++++ Material provided

(** The template literal that is added for one broken link. *)
Definition reportEntry (brokenLink : FrontierEntry) : string :=
  newline +:+ "      " +:+ newline +:+ "      " +:+ url brokenLink
  +:+ newline +:+ "      Found on: " +:+ foundOn brokenLink.

(** The loop that builds [output]. *)
Definition reportText (brokenLinks : list FrontierEntry) : string :=
  fold_left (fun output brokenLink => output +:+ reportEntry brokenLink)
            brokenLinks reportHeader.

(** The entries of a report, one after the other. *)
Definition reportEntries (brokenLinks : list FrontierEntry) : string :=
  foldr (fun brokenLink rest => reportEntry brokenLink +:+ rest) EmptyString
        brokenLinks.

(** The ties between the variables of a run that starts from [arg]. *)
Record engineInv (arg : string) (s : State) : Prop := {
  inv_position : queuePosition s ≤ length (queue s);
  inv_seed : queue s !! 0 = Some (seedEntry arg);
  inv_visited_log : visitedUrls s = list_to_set (fetchLog s);
  inv_visited_popped : visitedUrls s = list_to_set (url <$> popped s);
  inv_log_popped : fetchLog s `sublist_of` (url <$> popped s);
  inv_broken_log : (url <$> brokenLinks s) `sublist_of` fetchLog s;
  inv_broken_first :
    ∀ e, e ∈ brokenLinks s →
      ∃ i, i < queuePosition s ∧ queue s !! i = Some e
           ∧ url e ∉ (url <$> take i (queue s));
  inv_foundOn :
    ∀ i e, 0 < i → queue s !! i = Some e →
      foundOn e ∈ fetchLog s
      ∧ Js.startsWith (foundOn e) (startingUrl arg) = true
      ∧ url e ≠ foundOn e
}.

(** * Properties *)

(** ** Strings *)

Section StringFacts.

Lemma app_cons (c : ascii) (s r : string) :
  String c s +:+ r = String c (s +:+ r).
Proof. reflexivity. Qed.

Lemma app_empty (r : string) : EmptyString +:+ r = r.
Proof. reflexivity. Qed.

Lemma append_assoc (a b c : string) : (a +:+ b) +:+ c = a +:+ (b +:+ c).
Proof.
  induction a as [|x a IH]; [done|]. rewrite !app_cons. by rewrite IH.
Qed.

Lemma startsWith_app (p r : string) : Js.startsWith (p +:+ r) p = true.
Proof.
  induction p as [|c p IH]; [done|].
  rewrite app_cons. cbn. by rewrite Ascii.eqb_refl.
Qed.

Lemma startsWith_inv (s p : string) :
  Js.startsWith s p = true → ∃ r, s = p +:+ r.
Proof.
  revert s. induction p as [|c p IH]; intros s H.
  - by exists s.
  - destruct s as [|d s]; [done|]. cbn in H.
    destruct (Ascii.eqb_spec d c) as [->|]; [|done].
    destruct (IH _ H) as [r ->]. by exists r.
Qed.

Lemma startsWith_trans (s p p' : string) :
  Js.startsWith s p = true → Js.startsWith p p' = true →
  Js.startsWith s p' = true.
Proof.
  intros [r ->]%startsWith_inv [r' ->]%startsWith_inv.
  rewrite append_assoc. apply startsWith_app.
Qed.

Lemma startsWith_app_l (s p r : string) :
  Js.startsWith s p = true → Js.startsWith (s +:+ r) p = true.
Proof.
  intros [r' ->]%startsWith_inv.
  rewrite append_assoc. apply startsWith_app.
Qed.

Lemma dropChars_app (p r : string) :
  Js.dropChars (String.length p) (p +:+ r) = r.
Proof.
  induction p as [|c p IH]; [by destruct r|]. by rewrite app_cons.
Qed.

Lemma replace_unfold (s pat rep : string) :
  Js.replace s pat rep =
    if Js.startsWith s pat then rep +:+ Js.dropChars (String.length pat) s
    else match s with
         | EmptyString => EmptyString
         | String c s' => String c (Js.replace s' pat rep)
         end.
Proof. by destruct s. Qed.

(** A pattern at the head of the string is the first occurrence. *)
Lemma replace_head (pat rep r : string) :
  Js.replace (pat +:+ r) pat rep = rep +:+ r.
Proof. by rewrite replace_unfold, startsWith_app, dropChars_app. Qed.

End StringFacts.

(** ** The extractor on small pages *)

(** Two anchors on one line. *)
Example rawHrefs_two :
  rawHrefs (Site.anchor "/a?x=1" +:+ Site.anchor "b.html") = ["/a?x=1"; "b.html"].
Proof. reflexivity. Qed.

(** [.] does not match a line terminator: an href broken over two lines is
    not found. *)
Example rawHrefs_newline :
  rawHrefs (Site.anchor ("/a" +:+ String "010"%char "b") +:+ Site.anchor "/c")
  = ["/c"].
Proof. reflexivity. Qed.

(** [.+?] needs one character: an empty href takes the closing quote as that
    character and runs on to the next quote of the line. *)
Example rawHrefs_empty_href :
  rawHrefs (hrefOpen +:+ String dquote EmptyString +:+ " " +:+ hrefOpen +:+ "/b"
            +:+ String dquote EmptyString)
  = [String dquote EmptyString +:+ " href="].
Proof. reflexivity. Qed.

Example getHrefs_page :
  getHrefs "https://s.test"
    (Site.anchor "/a?x=1" +:+ Site.anchor "#top" +:+ Site.anchor "tel:123"
     +:+ Site.anchor "false" +:+ Site.anchor "b.html?y"
     +:+ Site.anchor "http://e.test/p?z" +:+ Site.anchor "?only")
    "https://s.test/dir/"
  = ["https://s.test/a"; "https://s.test/dir/b.html"; "http://e.test/p";
     "https://s.test/dir/"].
Proof. reflexivity. Qed.

(** ** The query string *)


Section QueryFacts.

Lemma split_head (s : string) :
  hd EmptyString (Js.split s question) = stripQuery s.
Proof.
  induction s as [|c s IH]; [done|].
  cbn. destruct (Ascii.eqb c question); [done|].
  destruct (Js.split s question); cbn in *; by rewrite <- IH.
Qed.
(** A streamed answer is relayed: the text and the transfer to the
    forwarding number.  The same provider asked without streaming: the
    first request of call [x] in the two-node line ends with [TypeError],
    with the provider called and the call already at [end]. *)
Lemma completion_fails_in_jsonify_and_stream_is_relayed_witness :
  let w := start_world default_pathways default_config [] in
  let line := start_world two_step_pathways default_config [] in
  fst (openai_advanced_custom_llm_route
         sample_json_loads sample_json_dumps
         sample_create_completion sample_create_stream
         "abc" [("stream", JBool true)] w)
  = Return (EventStream
              [sse sample_json_dumps (content_payload "Hello");
               sse sample_json_dumps (function_call_payload (JStr "+40761983263"))]
              None) /\
  exists p w',
    openai_advanced_custom_llm_route
      sample_json_loads sample_json_dumps
      sample_create_completion sample_create_stream "x" [] line
    = (Raise TypeError, w') /\
    call_states_file w' = [("x", JStr "end")] /\
    trace w' = [SaveCallStates [("x", JStr "start")];
                SaveCallStates [("x", JStr "end")];
                ProviderCall p].
Proof.
  intros w line. split.
  - pose proof (fun p w1 =>
                  completion_fails_in_jsonify_and_stream_is_relayed
                    sample_json_loads sample_json_dumps
                    sample_create_completion sample_create_stream
                    "abc" [("stream", JBool true)] w p w1) as Hthm.
    edestruct Hthm as [_ Hstream]; [vm_compute; reflexivity|].
    destruct (Hstream _ eq_refl eq_refl) as (frames & failure & Hg & Hr).
    rewrite Hr. simpl. vm_compute in Hg. now injection Hg as <- <-.
  - pose proof (fun p w1 =>
                  completion_fails_in_jsonify_and_stream_is_relayed
                    sample_json_loads sample_json_dumps
                    sample_create_completion sample_create_stream
                    "x" [] line p w1) as Hthm.
    edestruct Hthm as [Hplain _]; [vm_compute; reflexivity|].
    do 2 eexists. split; [exact (Hplain _ eq_refl eq_refl)|].
    split; reflexivity.
Defined.

(** * Ends of the graph *)

(** A graph without nodes: a call that the store does not know (or knows
    with a false value) cannot be placed; node resolution raises
    [IndexError], and so does the request, with nothing written and the
    provider not called. *)
Theorem empty_graph_fails_every_new_call
    json_loads json_dumps create_completion create_stream
    call_id request_data w :
  flow_nodes w = [] ->
  truthy (dict_get_default call_id JNull (call_states_file w)) = false ->
  get_current_node_name call_id w = (Raise IndexError, w) /\
  openai_advanced_custom_llm_route
    json_loads json_dumps create_completion create_stream
    call_id request_data w = (Raise IndexError, w).
Proof.
  intros Hempty Hfalse.
  assert (Hget : get_current_node_name call_id w = (Raise IndexError, w)).
  { rewrite get_current_node_name_run. cbv zeta. now rewrite Hfalse, Hempty. }
  split; [exact Hget|].
  apply route_build_raises. unfold build_openai_params, bind. now rewrite Hget.
Qed.

Lemma empty_graph_fails_every_new_call_witness :
  let w := start_world [] default_config [] in
  openai_advanced_custom_llm_route
    sample_json_loads sample_json_dumps
    sample_create_completion sample_create_stream "abc" [] w
  = (Raise IndexError, w).
Proof.
  intros w.
  exact (proj2 (empty_graph_fails_every_new_call
                  sample_json_loads sample_json_dumps
                  sample_create_completion sample_create_stream
                  "abc" [] w eq_refl eq_refl)).
Defined.

(** A call that is at a node without destinations (none, or an empty list)
    stays there: whatever the request and whatever becomes of it, the store
    after the request is the store before it. *)
Theorem node_without_destinations_keeps_the_call
    json_loads json_dumps create_completion create_stream
    call_id request_data w cur node :
  dict_get call_id (call_states_file w) = Some (JStr cur) ->
  cur <> "" ->
  dict_get cur (flow_nodes w) = Some node ->
  truthy (dict_get_default "destinations" (JArr []) node) = false ->
  call_states_file
    (snd (openai_advanced_custom_llm_route
            json_loads json_dumps create_completion create_stream
            call_id request_data w))
  = call_states_file w.
Proof.
  intros Hstored Hne Hnode Hdest.
  assert (Hget : get_current_node_name call_id w = (Return (JStr cur), w)).
  { rewrite get_current_node_name_run. cbv zeta. unfold dict_get_default.
    now rewrite Hstored, (proj2 (truthy_JStr cur) Hne). }
  destruct (build_openai_params call_id request_data w) as [[p|e] w1] eqn:Hb.
  - rewrite (route_store _ _ _ _ _ _ _ _ _ Hb).
    apply build_openai_params_inv in Hb
      as (cur' & node' & w0 & prompt & sm & wa & msgs
          & Hget' & Hnode' & _ & Hsys & _ & _ & Hadv).
    rewrite Hget in Hget'. injection Hget' as <- <-.
    rewrite Hnode in Hnode'. injection Hnode' as <-.
    destruct (build_system_message_frame _ _ _ _ _ Hsys) as (Hfile & _).
    unfold advance_call_state in Hadv. rewrite Hdest in Hadv.
    injection Hadv as <-. exact Hfile.
  - rewrite (route_build_raises _ _ _ _ _ _ _ _ _ Hb).
    destruct (build_openai_params_raises_store _ _ _ _ _ Hb) as [Hfile _].
    now rewrite Hget in Hfile.
Qed.

(** Call [x] has reached [end] in the two-node line. *)
Lemma node_without_destinations_keeps_the_call_witness :
  let w := start_world two_step_pathways default_config [("x", JStr "end")] in
  call_states_file
    (snd (openai_advanced_custom_llm_route
            sample_json_loads sample_json_dumps
            failing_create_completion failing_create_stream "x" [] w))
  = [("x", JStr "end")].
Proof.
  intros w.
  apply (node_without_destinations_keeps_the_call
           sample_json_loads sample_json_dumps
           failing_create_completion failing_create_stream "x" [] w "end"
           [("name", JStr "end"); ("destinations", JArr [])]).
  - reflexivity.
  - discriminate.
  - reflexivity.
  - reflexivity.
Defined.

(** * Loading the graph *)

Lemma load_nodes_cons x rest nodes g :
  load_nodes (x :: rest) nodes = Loaded g ->
  exists fields k,
    x = JObj fields /\
    dict_get "name" fields = Some (JStr k) /\
    load_nodes rest (dict_setitem k fields nodes) = Loaded g.
Proof.
  simpl. destruct x as [| | | | |fields]; simpl; try discriminate.
  destruct (dict_get "name" fields) as [[| | |k| |]|] eqn:Hn; try discriminate.
  intros H. now exists fields, k.
Qed.

Lemma load_nodes_app pre l nodes g :
  load_nodes (pre ++ l)%list nodes = Loaded g ->
  exists nodes',
    load_nodes pre nodes = Loaded nodes' /\ load_nodes l nodes' = Loaded g.
Proof.
  revert nodes. induction pre as [|x pre IH]; intros nodes H.
  - now exists nodes.
  - change ((x :: pre) ++ l)%list with (x :: (pre ++ l))%list in H.
    apply load_nodes_cons in H as (fields & k & -> & Hn & H).
    destruct (IH _ H) as (nodes' & Hpre & Hl).
    exists nodes'. split; [|exact Hl]. simpl. now rewrite Hn.
Qed.

Lemma dict_keys_setitem_NoDup {V} (d : pydict V) k v :
  NoDup (dict_keys d) -> NoDup (dict_keys (dict_setitem k v d)).
Proof.
  intros Hnd. destruct (dict_contains k d) eqn:Hk.
  - now rewrite dict_keys_setitem_present.
  - rewrite dict_keys_setitem_absent by exact Hk.
    apply NoDup_app; [exact Hnd | repeat constructor; simpl; tauto|].
    intros x Hx [<-|[]]. apply dict_contains_keys in Hx. congruence.
Qed.

Lemma load_nodes_keys raw nodes g :
  load_nodes raw nodes = Loaded g ->
  (NoDup (dict_keys nodes) -> NoDup (dict_keys g)) /\
  (exists added, dict_keys g = (dict_keys nodes ++ added)%list) /\
  (forall k, dict_contains k nodes = true -> dict_contains k g = true).
Proof.
  revert nodes. induction raw as [|x raw IH]; intros nodes H.
  - injection H as <-. split; [auto|]. split; [|auto].
    exists []. now rewrite app_nil_r.
  - apply load_nodes_cons in H as (fields & k & -> & Hn & H).
    destruct (IH _ H) as (Hnd & (added & Hadded) & Hin). split; [|split].
    + intros Hn0. apply Hnd. now apply dict_keys_setitem_NoDup.
    + destruct (dict_contains k nodes) eqn:Hk.
      * exists added. now rewrite Hadded, dict_keys_setitem_present.
      * exists (k :: added).
        rewrite Hadded, dict_keys_setitem_absent by exact Hk.
        now rewrite <- app_assoc.
    + intros k0 Hk0. apply Hin. rewrite dict_contains_setitem, Hk0.
      apply orb_true_r.
Qed.

Lemma load_nodes_lookup raw nodes g k node :
  load_nodes raw nodes = Loaded g ->
  dict_get k g = Some node ->
  (In (JObj node) raw /\ dict_get "name" node = Some (JStr k)) \/
  dict_get k nodes = Some node.
Proof.
  revert nodes. induction raw as [|x raw IH]; intros nodes H Hk.
  - injection H as <-. now right.
  - apply load_nodes_cons in H as (fields & k0 & -> & Hn & H).
    destruct (IH _ H Hk) as [[Hin Hname]|Hacc].
    + left. split; [now right | exact Hname].
    + destruct (String.eqb_spec k0 k) as [->|Hne].
      * rewrite dict_get_setitem_same in Hacc. injection Hacc as <-.
        left. split; [now left | exact Hn].
      * rewrite dict_get_setitem_other in Hacc by exact Hne. now right.
Qed.

Lemma load_nodes_names raw nodes g fields k :
  load_nodes raw nodes = Loaded g ->
  In (JObj fields) raw ->
  dict_get "name" fields = Some (JStr k) ->
  dict_contains k g = true.
Proof.
  revert nodes. induction raw as [|x raw IH]; intros nodes H Hin Hname; [destruct Hin|].
  apply load_nodes_cons in H as (fields0 & k0 & -> & Hn & H).
  destruct Hin as [[= <-]|Hin].
  - rewrite Hn in Hname. injection Hname as <-.
    apply (load_nodes_keys _ _ _ H).
    rewrite dict_contains_setitem, String.eqb_refl. reflexivity.
  - now apply (IH _ H).
Qed.

Lemma load_nodes_untouched raw nodes g k :
  load_nodes raw nodes = Loaded g ->
  (forall other, In other raw -> py_getitem other "name" <> Return (JStr k)) ->
  dict_get k g = dict_get k nodes.
Proof.
  revert nodes. induction raw as [|x raw IH]; intros nodes H Hother.
  - now injection H as <-.
  - apply load_nodes_cons in H as (fields & k0 & -> & Hn & H).
    rewrite (IH _ H) by (intros other Hin; apply Hother; now right).
    apply dict_get_setitem_other. intros ->.
    apply (Hother (JObj fields)); [now left|]. simpl. now rewrite Hn.
Qed.

(** Removing a repeated element that occurs again further on. *)
Lemma nodup_app_In (k : string) b c :
  In k c ->
  nodup string_dec (b ++ k :: c)%list = nodup string_dec (b ++ c)%list.
Proof.
  intros Hk. induction b as [|x b IH]; simpl.
  - destruct (in_dec string_dec k c); [reflexivity | contradiction].
  - rewrite IH.
    destruct (in_dec string_dec x (b ++ k :: c)%list) as [H1|H1];
      destruct (in_dec string_dec x (b ++ c)%list) as [H2|H2];
      try reflexivity; exfalso.
    + apply H2. apply in_app_or in H1 as [H1|[<-|H1]];
        apply in_or_app; auto.
    + apply H1. apply in_app_or in H2 as [H2|H2];
        apply in_or_app; [auto | right; now right].
Qed.

(** A list in which every element is an object with a string for name is
    loaded, whatever the graph so far. *)
Lemma load_nodes_total raw names :
  Forall2 (fun x k => exists fields,
             x = JObj fields /\ dict_get "name" fields = Some (JStr k))
          raw names ->
  forall nodes, exists g, load_nodes raw nodes = Loaded g.
Proof.
  induction 1 as [|x k raw names (fields & -> & Hn) _ IH]; intros nodes.
  - now exists nodes.
  - simpl. rewrite Hn. apply IH.
Qed.

(** The keys of the loaded graph: those of the graph so far, then the names
    of the list, each at its first occurrence. *)
Lemma load_nodes_key_order raw names :
  Forall2 (fun x k => exists fields,
             x = JObj fields /\ dict_get "name" fields = Some (JStr k))
          raw names ->
  forall nodes g,
    load_nodes raw nodes = Loaded g ->
    NoDup (dict_keys nodes) ->
    dict_keys g = rev (nodup string_dec (rev (dict_keys nodes ++ names))).
Proof.
  induction 1 as [|x k raw names (fields & -> & Hn) _ IH]; intros nodes g H Hnd.
  - injection H as <-. rewrite app_nil_r.
    rewrite nodup_fixed_point by now apply NoDup_rev.
    now rewrite rev_involutive.
  - simpl in H. rewrite Hn in H.
    rewrite (IH _ _ H) by now apply dict_keys_setitem_NoDup.
    f_equal. destruct (dict_contains k nodes) eqn:Hk.
    + rewrite dict_keys_setitem_present by exact Hk.
      rewrite !rev_app_distr. simpl. rewrite <- app_assoc. simpl.
      symmetry. apply nodup_app_In. apply -> in_rev.
      now apply dict_contains_keys.
    + rewrite dict_keys_setitem_absent by exact Hk.
      now rewrite <- app_assoc.
Qed.
(** * send-media: signalling codec, connection controller and transfer engine

    A shallow embedding of [src/lib/utils.ts] (the signalling codec) and of
    [src/hooks/useWebRTC.ts] (the [useWebRTC] hook: connection state machine,
    receive handler and send loop), with the properties of the specification
    stated and proved against it.

    Conventions of the embedding.
    - A JavaScript string is a Rocq [string]: a sequence of code units below
      256.  SDP bodies, base64 text and the JSON control messages are ASCII.
    - A [Uint8Array] is a [list Byte.byte].
    - JavaScript numbers that hold byte counts, chunk counts and timestamps
      are integers ([Z]); a JavaScript number holds an integer below [2^53]
      exactly.  Where the code divides, multiplies or subtracts them
      ([progress], [speed], [eta]), the operation is the one of IEEE 754
      binary64, taken from [SpecFloat] of the Standard Library and applied
      to the doubles nearest to the integers.
    - React state ([useState]) and refs ([useRef]) are fields of one record
      [world]; every callback of the hook is a function on [world].  The
      peers created by [new Peer] live in a store, and [peerRef] and the send
      loop hold handles into it.
    - The functions of the browser and of the libraries [pako] and
      [simple-peer] that are not part of the repository are either written
      out from their specification ([btoa], [atob], [trim]) or taken as
      methods of the class [Libraries] ([pako.deflate], [pako.inflate],
      [JSON.stringify], [JSON.parse], [TextDecoder.decode], and the text
      that the engine prints for a built-in function). *)

From Stdlib Require Import ZArith NArith List String Ascii Bool Lia SpecFloat.
From stdpp Require Import base gmap strings list pretty.

Set Warnings "-register-all".

Local Open Scope string_scope.
Local Open Scope Z_scope.
Local Open Scope list_scope.

#[local] Arguments String.append !_ _ / : simpl nomatch.

(* ================================================================= *)
(** ** JavaScript strings *)

Module Js.

Definition CR : ascii := ascii_of_nat 13.
Definition LF : ascii := ascii_of_nat 10.
Definition CRLF : string := String CR (String LF EmptyString).

Definition is_empty (s : string) : bool :=
  match s with EmptyString => true | String _ _ => false end.

(** White space and line terminators of ECMAScript, as far as they are
    code units below 256: TAB, LF, VT, FF, CR, SPACE and NBSP. *)
Definition is_ws (c : ascii) : bool :=
  let n := N_of_ascii c in
  ((9 <=? n) && (n <=? 13) || (n =? 32) || (n =? 160))%N.

Fixpoint trimStart (s : string) : string :=
  match s with
  | EmptyString => EmptyString
  | String c r => if is_ws c then trimStart r else s
  end.

Fixpoint trimEnd (s : string) : string :=
  match s with
  | EmptyString => EmptyString
  | String c r =>
      let r' := trimEnd r in
      if is_ws c && is_empty r' then EmptyString else String c r'
  end.

(** [String.prototype.trim] *)
Definition trim (s : string) : string := trimEnd (trimStart s).

(** [s.startsWith(p)] *)
Definition startsWith (s p : string) : bool := String.prefix p s.

(** [s.endsWith(p)] *)
Fixpoint endsWith (s p : string) : bool :=
  String.eqb s p ||
  match s with
  | EmptyString => false
  | String _ r => endsWith r p
  end.

(** [s.includes(p)] *)
Fixpoint includes (s p : string) : bool :=
  String.prefix p s ||
  match s with
  | EmptyString => false
  | String _ r => includes r p
  end.

Definition cons_head (c : ascii) (ls : list string) : list string :=
  match ls with
  | [] => [String c EmptyString]
  | l :: ls' => String c l :: ls'
  end.

(** [s.split(/\r?\n/)]: the pieces between the matches of the pattern, a
    match being a line feed together with the carriage return before it. *)
Fixpoint split_newlines (s : string) : list string :=
  match s with
  | EmptyString => [EmptyString]
  | String c r =>
      if Ascii.eqb c LF then EmptyString :: split_newlines r
      else
        match r with
        | String c2 r2 =>
            if Ascii.eqb c CR && Ascii.eqb c2 LF
            then EmptyString :: split_newlines r2
            else cons_head c (split_newlines r)
        | EmptyString => cons_head c (split_newlines r)
        end
  end.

++++++++

▸ **Instructions to follow**: What should be returned is the run of lines from the first line of the material through the line containing "Lemma app_cons (c", exact and inclusive, and nothing else.

▸ **Reply**:
(** The template literal that is added for one broken link. *)
Definition reportEntry (brokenLink : FrontierEntry) : string :=
  newline +:+ "      " +:+ newline +:+ "      " +:+ url brokenLink
  +:+ newline +:+ "      Found on: " +:+ foundOn brokenLink.

(** The loop that builds [output]. *)
Definition reportText (brokenLinks : list FrontierEntry) : string :=
  fold_left (fun output brokenLink => output +:+ reportEntry brokenLink)
            brokenLinks reportHeader.

(** The entries of a report, one after the other. *)
Definition reportEntries (brokenLinks : list FrontierEntry) : string :=
  foldr (fun brokenLink rest => reportEntry brokenLink +:+ rest) EmptyString
        brokenLinks.

(** The ties between the variables of a run that starts from [arg]. *)
Record engineInv (arg : string) (s : State) : Prop := {
  inv_position : queuePosition s ≤ length (queue s);
  inv_seed : queue s !! 0 = Some (seedEntry arg);
  inv_visited_log : visitedUrls s = list_to_set (fetchLog s);
  inv_visited_popped : visitedUrls s = list_to_set (url <$> popped s);
  inv_log_popped : fetchLog s `sublist_of` (url <$> popped s);
  inv_broken_log : (url <$> brokenLinks s) `sublist_of` fetchLog s;
  inv_broken_first :
    ∀ e, e ∈ brokenLinks s →
      ∃ i, i < queuePosition s ∧ queue s !! i = Some e
           ∧ url e ∉ (url <$> take i (queue s));
  inv_foundOn :
    ∀ i e, 0 < i → queue s !! i = Some e →
      foundOn e ∈ fetchLog s
      ∧ Js.startsWith (foundOn e) (startingUrl arg) = true
      ∧ url e ≠ foundOn e
}.

(** * Properties *)

(** ** Strings *)

Section StringFacts.

Lemma app_cons (c : ascii) (s r : string) :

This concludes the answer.